Isso porque, segundo juristas consultados pela FOLHA DIRIGIDA, o recurso utilizado nesse caso é a apelação, com efeito suspensivo sobre a decisão da primeira instância. Caso não houvesse o recurso, a abertura do novo concurso poderia ser questionada, uma vez que a Lei 8.112/90, no segundo parágrafo do seu artigo 12, determina que “não se abrirá novo concurso enquanto houver candidato aprovado em concurso anterior com prazo de validade não expirado”.

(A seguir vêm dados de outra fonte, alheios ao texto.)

(** * Zeus.py (GREParser): a shallow embedding and its specification

    The vocabulary parser of [src/Zeus.py] is embedded function by function:
    the Python string methods it calls, its three regular expressions, the
    anchor-line parser, the block scanner, the root-derivation parser, the
    corpus loader and the two queries.

    Data model.  A Python [str] is a [string]; its characters are the code
    points below 256.  A value that may be [None] is an [option].  The two
    dictionaries are finite maps ([gmap]); a Python list is a [list].  The
    scanner reads its lines by index, and an index out of range is the
    outcome [IndexError]. *)

From Stdlib Require Import Ascii.
From stdpp Require Import base option list gmap strings.

(** ** Python string methods *)

Module PyStr.

(** [str.isspace] on one character, which is also the class [\s] of [re]
    for [str] patterns. *)
Definition isspace (c : ascii) : bool :=
  match c with
  | "009" | "010" | "011" | "012" | "013"
  | "028" | "029" | "030" | "031" | " " | "133" | "160" => true
  | _ => false
  end%char.

Definition char_eqb (c d : ascii) : bool := bool_decide (c = d).

(** [c in chars] *)
Fixpoint char_in (c : ascii) (chars : string) : bool :=
  match chars with
  | EmptyString => false
  | String d chars' => char_eqb c d || char_in c chars'
  end.

Fixpoint lstrip_by (p : ascii -> bool) (s : string) : string :=
  match s with
  | EmptyString => EmptyString
  | String c s' => if p c then lstrip_by p s' else s
  end.

Fixpoint rstrip_by (p : ascii -> bool) (s : string) : string :=
  match s with
  | EmptyString => EmptyString
  | String c s' =>
      match rstrip_by p s' with
      | EmptyString => if p c then EmptyString else String c EmptyString
      | r => String c r
      end
  end.

(** [s.strip()] *)
Definition strip (s : string) : string := lstrip_by isspace (rstrip_by isspace s).

(** [s.strip(chars)] *)
Definition strip_chars (chars s : string) : string :=
  lstrip_by (fun c => char_in c chars) (rstrip_by (fun c => char_in c chars) s).

(** [s.startswith(p)] *)
Fixpoint startswith (s p : string) : bool :=
  match p, s with
  | EmptyString, _ => true
  | String d p', String c s' => char_eqb c d && startswith s' p'
  | String _ _, EmptyString => false
  end.

(** [s.endswith(p)] *)
Fixpoint endswith (s p : string) : bool :=
  bool_decide (s = p) ||
  match s with
  | EmptyString => false
  | String _ s' => endswith s' p
  end.

(** [s[1:]] *)
Definition slice_1 (s : string) : string :=
  match s with
  | EmptyString => EmptyString
  | String _ s' => s'
  end.

(** [s[n:]] *)
Fixpoint slice_from (n : nat) (s : string) : string :=
  match n, s with
  | 0, _ => s
  | S _, EmptyString => EmptyString
  | S k, String _ s' => slice_from k s'
  end.

(** [s[:-1]] *)
Fixpoint slice_to_m1 (s : string) : string :=
  match s with
  | EmptyString => EmptyString
  | String c s' =>
      match s' with
      | EmptyString => EmptyString
      | String _ _ => String c (slice_to_m1 s')
      end
  end.

(** [s[1:-1]] *)
Definition slice_1_m1 (s : string) : string := slice_to_m1 (slice_1 s).

(** [sep.join(ws)] *)
Fixpoint join (sep : string) (ws : list string) : string :=
  match ws with
  | [] => EmptyString
  | [w] => w
  | w :: ws' => w +:+ sep +:+ join sep ws'
  end.

(** [s.split(sep)] for a separator of one character. *)
Fixpoint split (sep : ascii) (s : string) : list string :=
  match s with
  | EmptyString => [EmptyString]
  | String c s' =>
      if char_eqb c sep then EmptyString :: split sep s'
      else match split sep s' with
           | w :: ws => String c w :: ws
           | [] => [String c EmptyString]
           end
  end.

(** Truth value of a string and of a list. *)
Definition truthy (s : string) : bool :=
  match s with EmptyString => false | String _ _ => true end.

Definition nonempty {A} (l : list A) : bool :=
  match l with [] => false | _ :: _ => true end.

(** [str(x)] for a value that is a string or [None]. *)
Definition str (x : option string) : string := default "None" x.

Definition nl : ascii := "010"%char.
Definition dquote : ascii := "034"%char.

End PyStr.

(** ** The regular expressions *)

Module Re.
Import PyStr.

(** The longest prefix of [s] whose characters all satisfy [p]. *)
Fixpoint take_while (p : ascii -> bool) (s : string) : string :=
  match s with
  | EmptyString => EmptyString
  | String c s' => if p c then String c (take_while p s') else EmptyString
  end.

Fixpoint drop_while (p : ascii -> bool) (s : string) : string :=
  match s with
  | EmptyString => EmptyString
  | String c s' => if p c then drop_while p s' else s
  end.

(** The class [[^\s;]]. *)
Definition word_char (c : ascii) : bool := negb (isspace c) && negb (char_eqb c ";").

(** The class [[^>]]. *)
Definition not_gt (c : ascii) : bool := negb (char_eqb c ">").

(** The four alternatives of the token pattern
    [(<[^>]+>|![^\s;]+|[^\s;]+|;)], each tried at the start of [s]: the
    text it matches there, if it does.  Every quantifier is greedy and is
    followed by a character outside its class or by nothing, so the
    longest run is the only candidate. *)
Definition alt_angle (s : string) : option string :=
  match s with
  | String c s' =>
      let body := take_while not_gt s' in
      match body, drop_while not_gt s' with
      | String _ _, String e _ =>
          if char_eqb c "<" && char_eqb e ">"
          then Some (String c (body +:+ String e EmptyString)) else None
      | _, _ => None
      end
  | EmptyString => None
  end.

Definition alt_bang (s : string) : option string :=
  match s with
  | String c s' =>
      match take_while word_char s' with
      | String _ _ as w => if char_eqb c "!" then Some (String c w) else None
      | EmptyString => None
      end
  | EmptyString => None
  end.

Definition alt_word (s : string) : option string :=
  match take_while word_char s with
  | EmptyString => None
  | w => Some w
  end.

Definition alt_semi (s : string) : option string :=
  match s with
  | String c _ => if char_eqb c ";" then Some ";" else None
  | EmptyString => None
  end.

(** The first alternative that matches at the start of [s]. *)
Definition match_token (s : string) : option string :=
  match alt_angle s with
  | Some t => Some t
  | None =>
      match alt_bang s with
      | Some t => Some t
      | None =>
          match alt_word s with
          | Some t => Some t
          | None => alt_semi s
          end
      end
  end.

(** [re.findall] scans the positions of the line from left to right.
    [skip] counts the characters still covered by the last match; at a
    position where nothing matches the scan moves one character on. *)
Fixpoint findall_from (skip : nat) (s : string) : list string :=
  match s with
  | EmptyString => []
  | String _ s' =>
      match skip with
      | S k => findall_from k s'
      | 0 =>
          match match_token s with
          | Some t => t :: findall_from (String.length t - 1) s'
          | None => findall_from 0 s'
          end
      end
  end.

(** [re.findall(r'(<[^>]+>|![^\s;]+|[^\s;]+|;)', line)] *)
Definition findall_tokens (line : string) : list string := findall_from 0 line.

(** The class [[^)]]. *)
Definition not_rparen (c : ascii) : bool := negb (char_eqb c ")").

(** The class of [.]: every character but the newline. *)
Definition not_nl (c : ascii) : bool := negb (char_eqb c nl).

(** [re.match] with the pattern of [parse_derived_block]: an opening
    parenthesis, group 1 (one or more characters other than the closing
    parenthesis), the closing parenthesis, a colon, whitespace, and
    group 2 (the rest of the line).  The result is the pair of the two
    groups of the match at the start of [s], if there is one. *)
Definition match_root (s : string) : option (string * string) :=
  match s with
  | String c s1 =>
      let root := take_while not_rparen s1 in
      match root, drop_while not_rparen s1 with
      | String _ _, String e (String d s2) =>
          if char_eqb c "(" && char_eqb e ")" && char_eqb d ":"
          then Some (root, take_while not_nl (drop_while isspace s2))
          else None
      | _, _ => None
      end
  | EmptyString => None
  end.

Embora haja controvérsias sobre a partir de quando o novo prazo de validade começaria a contar – há juristas que defendem que isso só acontece somente após o processo transitar em julgado, ou seja, quando não houver mais possibilidade de recurso -, a não suspensão dos efeitos da decisão proferida pela Justiça Federal do Sergipe já seria suficiente para abrir espaço para tentativas de impugnar a nova seleção, quando aberta.


Com a apelação, será necessário aguardar a decisão do Tribunal Regional Federal da 5ª Região (TRF5), que julgará o recurso, para saber se a determinação da primeira instância será confirmada ou anulada. E apesar do próprio TRF5 já ter suspendido anteriormente os efeitos de liminar por meio da qual foi determinada a prorrogação da validade – por considerar que a prorrogação é ato discricionário da Administração Pública, não cabendo a intervenção do Poder Judiciário -, não há como prever se o tribunal irá se manifestar da mesma forma desta vez.


Para o professor de Direito Administrativo Ricardo Neiva, do curso Unijur, de Brasília, especializado na área jurídica, a decisão de prorrogar ou não a validade do concurso é ato discricionário do INSS. “A não ser se houvesse candidatos aprovados dentro do número inicial de vagas. Aí o INSS seria obrigado a prorrogar a validade do concurso”, explicou. “Em regras, a Justiça entende que, nesses casos, não há direito à prorrogação, uma vez que já foram chamados todos os aprovados dentro do número de vagas”.


Dois dos fatores que podem fazer com que seja mantida a decisão de prorrogar a validade do concurso é, segundo os juristas consultados, a grande necessidade que a autarquia possui de contratar mais servidores para a sua área de atendimento, o que é de interesse público, e a existência de forte jurisprudência no sentido de garantir a convocação dos aprovados em concursos, mesmo que classificados em posição superior ao número de vagas oferecidas na seleção.


Outro motivo de esperança para os excedentes do concurso de 2008, é o fato de que a própria Administração Pública possuie ferramentas que permitem a convocação de aprovados além do número original de vagas do concurso, como se viu no caso da seleção para a Polícia Rodoviária Federal (PRF), realizado em 2008. No último dia 8, a presidente Dilma Rousseff autorizou, por meio de uma Exposição Interministerial de Motivos, elaborada pelos Ministérios da Justiça e do Planejamento, a nomeação de mais 200 aprovados no concurso.


A permissão presidencial foi necessária, uma vez que já haviam sido convocados os aprovados até o limite de 50% a mais do que a oferta inicial do concurso, que foi de 340 vagas, e levou em consideração a necessidade de pessoal do órgão.